*** Material for this task ***
(** X7: the pass for checkpoint 10. *)
Lemma checkpoint_conditions_on_prefix_witness :
  exists (data_dict : gmap string Tensor) (samples : Tensor),
    @nuts_sample Demo.libs (mcmc_of 2) 10 data_dict = Ok samples
    /\ (forall t : nat, 0 <= Z.of_nat t < 10 ->
          data_dict !! ("xi" +:+ pretty (Z.of_nat t + 1))
          = Torch.unsqueeze0 <$> Demo.designs !! t
          /\ is_Some (Demo.designs !! t)
          /\ data_dict !! ("y" +:+ pretty (Z.of_nat t + 1))
             = Torch.unsqueeze0 <$> Demo.observations !! t
          /\ is_Some (Demo.observations !! t))
    /\ (forall key, is_Some (data_dict !! key) ->
          exists t : nat, 0 <= Z.of_nat t < 10
            /\ (key = "xi" +:+ pretty (Z.of_nat t + 1)
                \/ key = "y" +:+ pretty (Z.of_nat t + 1))).
Proof.
  apply (checkpoint_conditions_on_prefix (L := Demo.libs) (grid Demo.setup)
           (positions Demo.setup) 2 Demo.designs Demo.observations ([], [])
           Demo2.pass10 10 Demo.world Demo.world).
  vm_compute. reflexivity.
Defined.

(** X8: checkpoint 40 after a roll-out of length 30. *)
Lemma checkpoint_beyond_rollout_witness :
  @checkpoint Demo.libs (grid Demo.setup) (positions Demo.setup) 2 Demo.designs
    Demo.observations ([], []) 40 Demo.world
  = (mkWorld 40 (files Demo.world) (plt_log Demo.world), Raise IndexError).
Proof.
  apply (checkpoint_beyond_rollout (L := Demo.libs)).
  left. vm_compute. reflexivity.
Defined.

(** X9: the pass for checkpoint 0, with 5 bins and 2 dimensions. *)
Lemma density_grid_shape_witness :
  exists m f,
    Demo.first_pass = (([] : list Tensor) ++ [m], ([] : list Tensor) ++ [f])
    /\ shape f = repeat (Z.to_nat (Z.abs 5)) (Z.to_nat 2)
    /\ length (data f) = (Z.to_nat (Z.abs 5) ^ Z.to_nat 2)%nat
    /\ shape m = [Z.to_nat 2]
    /\ length (data m) = Z.to_nat 2.
Proof.
  apply (density_grid_shape (L := Demo.libs) Demo.args30 2 Demo.setup
           Demo.world Demo.world [] [] ([], []) Demo.first_pass 0 Demo.world
           Demo.world).
  - vm_compute. reflexivity.
  - vm_compute. reflexivity.
Defined.

(** X10: four samples of a one-dimensional latent. *)
Lemma extract_map_needs_a_table_witness :
  @extract_map Demo.libs (grid Demo.setup) (positions Demo.setup) 1
    (mkTensor [4%nat; 1%nat; 1%nat] [0 # 1; 1 # 1; 1 # 2; 1 # 4]%Q)
  = Raise IndexError.
Proof.
  apply (extract_map_needs_a_table (L := Demo.libs) (grid Demo.setup)
           (positions Demo.setup) 1
           (mkTensor [4%nat; 1%nat; 1%nat] [0 # 1; 1 # 1; 1 # 2; 1 # 4]%Q)
           4%nat 1%nat).
  - lia.
  - reflexivity.
  - right. reflexivity.
Defined.

(** X11: four checkpoints and five embeddings. *)
Lemma plot_vae_decode_needs_room_witness :
  (1 <= length (Demo.lists.1 ++ [Torch.squeeze (theta Demo.setup)])
   <= 4 * (length (T_to_plot Demo.setup) / 4 + 1))%nat.
Proof.
  apply (plot_vae_decode_needs_room (L := Demo.libs)
           (Demo.lists.1 ++ [Torch.squeeze (theta Demo.setup)])
           "out" "sPCE_sum" (T_to_plot Demo.setup) 0 2 "MAP" Demo.world
           Demo.plotted).
  vm_compute. reflexivity.
Defined.

(** X12: the same call. *)
Lemma plot_vae_decode_draws_witness :
  Demo.plotted
  = @tiled Demo.libs (Demo.lists.1 ++ [Torch.squeeze (theta Demo.setup)]) "out"
      "sPCE_sum" (T_to_plot Demo.setup) 0 2 "MAP" Demo.world.
Proof.
  apply (plot_vae_decode_draws (L := Demo.libs)).
  vm_compute. reflexivity.
Defined.

(** X13: seven checkpoints and eight embeddings; the last one, shown in
    panel (1, 3), is removed. *)
Lemma full_grid_loses_last_row_witness :
  RemoveAx (7 / 4) (7 mod 4) ∈ plt_log Demo2.tiled8
  <-> (length Demo2.eight = 4 * (length Demo2.seven / 4 + 1)
       /\ length Demo2.eight - 4 <= 7)%nat.
Proof.
  apply (full_grid_loses_last_row (L := Demo.libs) Demo2.eight "out" "sPCE_sum"
           Demo2.seven 0 2 "MAP" Demo.world Demo2.tiled8 7%nat).
  - vm_compute. reflexivity.
  - constructor.
  - vm_compute. lia.
Defined.

(** X14: the four density grids of the small instance. *)
Lemma plot_posterior_grid_needs_witness :
  length (grid Demo.setup) = 2%nat
  /\ (2 <= length (T_to_plot Demo.setup) <= length Demo.lists.2)%nat.
Proof.
  apply (plot_posterior_grid_needs (L := Demo.libs) ((-3 # 2)%Q, (3 # 2)%Q)
           (grid Demo.setup) Demo.lists.2 Demo.designs (T_to_plot Demo.setup)
           "sPCE_sum" (theta Demo.setup) "./latex_figures" 0 Demo.world
           Demo2.contoured).
  vm_compute. reflexivity.
Defined.

(** X15: the same call. *)
Lemma plot_posterior_grid_draws_witness :
  exists T_last path,
    Py.index (T_to_plot Demo.setup) (-1) = Ok T_last
    /\ path = "./latex_figures" +:+ "/2dim_" +:+ "sPCE_sum" +:+ "_"
              +:+ pretty T_last +:+ "_" +:+ pretty 0 +:+ "progress.png"
    /\ filter (fun c => is_contour c = true) (plt_log Demo2.contoured)
       = filter (fun c => is_contour c = true) (plt_log Demo.world)
         ++ flat_map (fun pdf => [Contourf pdf; Contour pdf])
              (take (length (T_to_plot Demo.setup)) Demo.lists.2)
    /\ last (plt_log Demo2.contoured) = Some (Savefig path)
    /\ files Demo2.contoured
       = <[path := @render_png Demo.libs (plt_log Demo2.contoured)]>
           (files Demo.world)
    /\ ho_T Demo2.contoured = ho_T Demo.world.
Proof.
  apply (plot_posterior_grid_draws (L := Demo.libs) ((-3 # 2)%Q, (3 # 2)%Q)
           (grid Demo.setup) Demo.lists.2 Demo.designs (T_to_plot Demo.setup)
           "sPCE_sum" (theta Demo.setup) "./latex_figures" 0 Demo.world
           Demo2.contoured).
  vm_compute. reflexivity.
Defined.

(** X16: the roll-out block of the small instance. *)
Lemma rollout_block_files_witness :
  exists T_last,
    Py.index (T_to_plot Demo.setup) (-1) = Ok T_last
    /\ Demo2.run.2 = Os.path_join "./latex_figures"
                 (pretty 2 +:+ "_dim_" +:+ "sPCE_sum" +:+ "_" +:+ pretty T_last)
    /\ plt_log Demo2.rolled = plt_log Demo.world ++ [PlotTrace T_last]
    /\ files Demo2.rolled !! Os.path_join Demo2.run.2 "target_0.png"
       = Some (@png_encode Demo.libs
                 (@decoder_net Demo.libs (Torch.squeeze (theta Demo.setup))))
    /\ (forall t : nat, Z.of_nat t < T_last -> (t mod 5 = 0)%nat ->
          exists d d0,
            Demo2.run.1.1 !! t = Some d /\ Torch.get d 0 = Ok d0
            /\ files Demo2.rolled !! Os.path_join Demo2.run.2
                 ("target_0_recon_" +:+ pretty (Z.of_nat t) +:+ ".png")
               = Some (@png_encode Demo.libs
                         (@decoder_net Demo.libs (Torch.flatten d0))))
    /\ (forall path,
          path <> Os.path_join Demo2.run.2 "target_0.png" ->
          (forall t : nat, Z.of_nat t < T_last -> (t mod 5 = 0)%nat ->
             path <> Os.path_join Demo2.run.2
                       ("target_0_recon_" +:+ pretty (Z.of_nat t) +:+ ".png")) ->
          files Demo2.rolled !! path = files Demo.world !! path).
Proof.
  apply (rollout_block_files (L := Demo.libs) Demo.setup 2 "sPCE_sum" Demo.world
           Demo2.rolled Demo2.run).
  vm_compute. reflexivity.
Defined.

(** X17: a file next to the output directory survives a full run. *)
Lemma main_stays_in_output_directory_witness :
  files (@main Demo.libs Demo.args30 2 "sPCE" "sum" Demo2.world_notes).1
    !! "notes.txt"
  = files Demo2.world_notes !! "notes.txt".
Proof.
  apply (main_stays_in_output_directory (L := Demo.libs) Demo.args30 2 "sPCE"
           "sum" Demo2.world_notes "notes.txt").
  reflexivity.
Defined.
(** * OptySys front-end: login form controller, token normalisation, skill options

    A shallow embedding of the TypeScript sources

    - [utils] (src/unnamed/part_001): [normalizeAccessToken], [capitalize],
      [getSkillsList];
    - the login page (src/unnamed/part_000): [onChange], [onSubmit],
      [setShowPassword];
    - the session store behind [IUserStore] (src/frontend/types/store.ts) and
      the validator [getLoginFormErrors] (imported from [@/utils/errors]),
      whose bodies are not part of the sources at hand.

    JavaScript strings are sequences of UTF-16 code units; here a [string] is
    a sequence of characters, one character standing for one code unit. *)

From Stdlib Require Import Ascii String List Arith Bool Lia.
From stdpp Require Import base option list strings gmap fin_maps.

Open Scope string_scope.

(** ** JavaScript primitives used by the sources *)

Module JS.

(** The double-quote character, U+0022. *)
Definition dquote : ascii := "034"%char.

(** The values a property of the form object can hold. *)
Inductive Value : Type :=
| Undefined
| Str (s : string)
| Bool (b : bool).

(** ToBoolean: [undefined], the empty string and [false] are falsy. *)
Definition truthy (v : Value) : bool :=
  match v with
  | Undefined => false
  | Str s => negb (String.eqb s "")
  | Bool b => b
  end.

(** The prefix operator [!v]. *)
Definition logicalNot (v : Value) : Value := Bool (negb (truthy v)).

(** [o[k]] (also [o.k]): the property, [undefined] when the object has none. *)
Definition prop (o : gmap string Value) (k : string) : Value :=
  default Undefined (o !! k).

(** A settled promise: the value an [await] returns, or the reason it
    throws. *)
Inductive Promise (A : Type) : Type :=
| Resolved (a : A)
| Rejected (reason : string).
Arguments Resolved {A} a.
Arguments Rejected {A} reason.

(** [await p; k]: continue with the value, or propagate the rejection. *)
Definition bind {A B : Type} (p : Promise A) (k : A -> Promise B) : Promise B :=
  match p with
  | Resolved a => k a
  | Rejected r => Rejected r
  end.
*** End of Material for this task ***
### What this task involves
What you return must be an exact retyping of the lines above starting at the line with "Inductive Value : Type" and ending at the line with "(p : Promise", and nothing besides.

### Solution to the exercise
Inductive Value : Type :=
| Undefined
| Str (s : string)
| Bool (b : bool).

(** ToBoolean: [undefined], the empty string and [false] are falsy. *)
Definition truthy (v : Value) : bool :=
  match v with
  | Undefined => false
  | Str s => negb (String.eqb s "")
  | Bool b => b
  end.

(** The prefix operator [!v]. *)
Definition logicalNot (v : Value) : Value := Bool (negb (truthy v)).

(** [o[k]] (also [o.k]): the property, [undefined] when the object has none. *)
Definition prop (o : gmap string Value) (k : string) : Value :=
  default Undefined (o !! k).

(** A settled promise: the value an [await] returns, or the reason it
    throws. *)
Inductive Promise (A : Type) : Type :=
| Resolved (a : A)
| Rejected (reason : string).
Arguments Resolved {A} a.
Arguments Rejected {A} reason.

(** [await p; k]: continue with the value, or propagate the rejection. *)
Definition bind {A B : Type} (p : Promise A) (k : A -> Promise B) : Promise B :=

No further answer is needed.